◆ Exercise requirements:
Scan the listing for "left" and copy out each line that has it.

◆ Data extract:
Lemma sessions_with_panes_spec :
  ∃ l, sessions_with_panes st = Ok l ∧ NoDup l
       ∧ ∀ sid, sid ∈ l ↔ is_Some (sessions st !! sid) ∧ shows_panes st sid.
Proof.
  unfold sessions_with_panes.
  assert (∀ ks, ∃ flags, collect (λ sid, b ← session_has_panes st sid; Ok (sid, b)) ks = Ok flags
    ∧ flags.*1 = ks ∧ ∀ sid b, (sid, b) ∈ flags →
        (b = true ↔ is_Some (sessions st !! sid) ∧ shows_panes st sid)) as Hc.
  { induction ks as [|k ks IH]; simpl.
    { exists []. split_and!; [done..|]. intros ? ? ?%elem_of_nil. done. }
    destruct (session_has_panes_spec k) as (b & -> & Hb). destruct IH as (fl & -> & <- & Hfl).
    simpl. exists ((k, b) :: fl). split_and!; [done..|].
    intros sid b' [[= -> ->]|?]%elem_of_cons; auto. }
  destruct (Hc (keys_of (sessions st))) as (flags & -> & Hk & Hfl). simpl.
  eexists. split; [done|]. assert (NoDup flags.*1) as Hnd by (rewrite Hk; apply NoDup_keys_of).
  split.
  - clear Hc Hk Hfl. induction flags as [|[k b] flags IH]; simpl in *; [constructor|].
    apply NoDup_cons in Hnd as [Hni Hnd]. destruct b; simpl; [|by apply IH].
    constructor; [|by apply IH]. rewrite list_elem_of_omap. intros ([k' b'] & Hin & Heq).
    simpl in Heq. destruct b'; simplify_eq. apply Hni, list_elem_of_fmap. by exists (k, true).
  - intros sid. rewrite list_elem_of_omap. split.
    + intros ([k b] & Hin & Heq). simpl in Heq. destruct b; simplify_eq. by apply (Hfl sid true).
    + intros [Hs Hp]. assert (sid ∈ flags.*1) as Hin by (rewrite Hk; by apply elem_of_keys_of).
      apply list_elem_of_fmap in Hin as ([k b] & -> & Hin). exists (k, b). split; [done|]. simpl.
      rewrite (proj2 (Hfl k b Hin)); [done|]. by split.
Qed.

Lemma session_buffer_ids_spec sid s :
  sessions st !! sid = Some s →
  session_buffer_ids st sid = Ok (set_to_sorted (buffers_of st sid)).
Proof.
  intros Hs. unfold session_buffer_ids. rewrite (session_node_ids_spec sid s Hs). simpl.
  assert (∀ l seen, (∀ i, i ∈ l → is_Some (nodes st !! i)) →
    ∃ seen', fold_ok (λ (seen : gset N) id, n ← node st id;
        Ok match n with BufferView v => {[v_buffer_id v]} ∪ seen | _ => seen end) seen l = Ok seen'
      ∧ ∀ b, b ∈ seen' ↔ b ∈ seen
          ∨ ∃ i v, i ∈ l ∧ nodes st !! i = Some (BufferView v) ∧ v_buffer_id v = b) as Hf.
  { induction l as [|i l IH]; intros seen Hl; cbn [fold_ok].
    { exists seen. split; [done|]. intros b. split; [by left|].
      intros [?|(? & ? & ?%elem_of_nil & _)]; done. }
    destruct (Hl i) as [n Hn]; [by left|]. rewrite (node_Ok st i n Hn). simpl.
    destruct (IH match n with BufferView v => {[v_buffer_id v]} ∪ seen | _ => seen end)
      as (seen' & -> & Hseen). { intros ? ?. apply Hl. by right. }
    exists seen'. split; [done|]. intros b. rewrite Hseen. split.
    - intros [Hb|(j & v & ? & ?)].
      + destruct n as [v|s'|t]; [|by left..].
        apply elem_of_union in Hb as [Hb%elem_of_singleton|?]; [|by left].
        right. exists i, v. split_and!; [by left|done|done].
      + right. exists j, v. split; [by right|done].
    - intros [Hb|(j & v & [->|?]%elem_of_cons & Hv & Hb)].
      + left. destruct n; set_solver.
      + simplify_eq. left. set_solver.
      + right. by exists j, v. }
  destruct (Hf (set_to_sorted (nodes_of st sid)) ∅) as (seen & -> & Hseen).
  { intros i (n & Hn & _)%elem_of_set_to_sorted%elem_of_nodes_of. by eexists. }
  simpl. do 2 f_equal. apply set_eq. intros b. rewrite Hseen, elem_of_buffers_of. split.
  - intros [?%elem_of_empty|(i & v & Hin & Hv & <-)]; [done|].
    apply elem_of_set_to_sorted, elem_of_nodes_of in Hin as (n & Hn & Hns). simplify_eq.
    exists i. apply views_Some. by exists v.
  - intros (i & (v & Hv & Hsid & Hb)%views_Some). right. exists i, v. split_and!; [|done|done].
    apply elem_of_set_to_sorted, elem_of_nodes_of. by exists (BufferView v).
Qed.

◆ Answer below:
    { exists seen. split; [done|]. intros b. split; [by left|].
    destruct (Hl i) as [n Hn]; [by left|]. rewrite (node_Ok st i n Hn). simpl.
      + destruct n as [v|s'|t]; [|by left..].
        apply elem_of_union in Hb as [Hb%elem_of_singleton|?]; [|by left].
        right. exists i, v. split_and!; [by left|done|done].
      + left. destruct n; set_solver.
      + simplify_eq. left. set_solver.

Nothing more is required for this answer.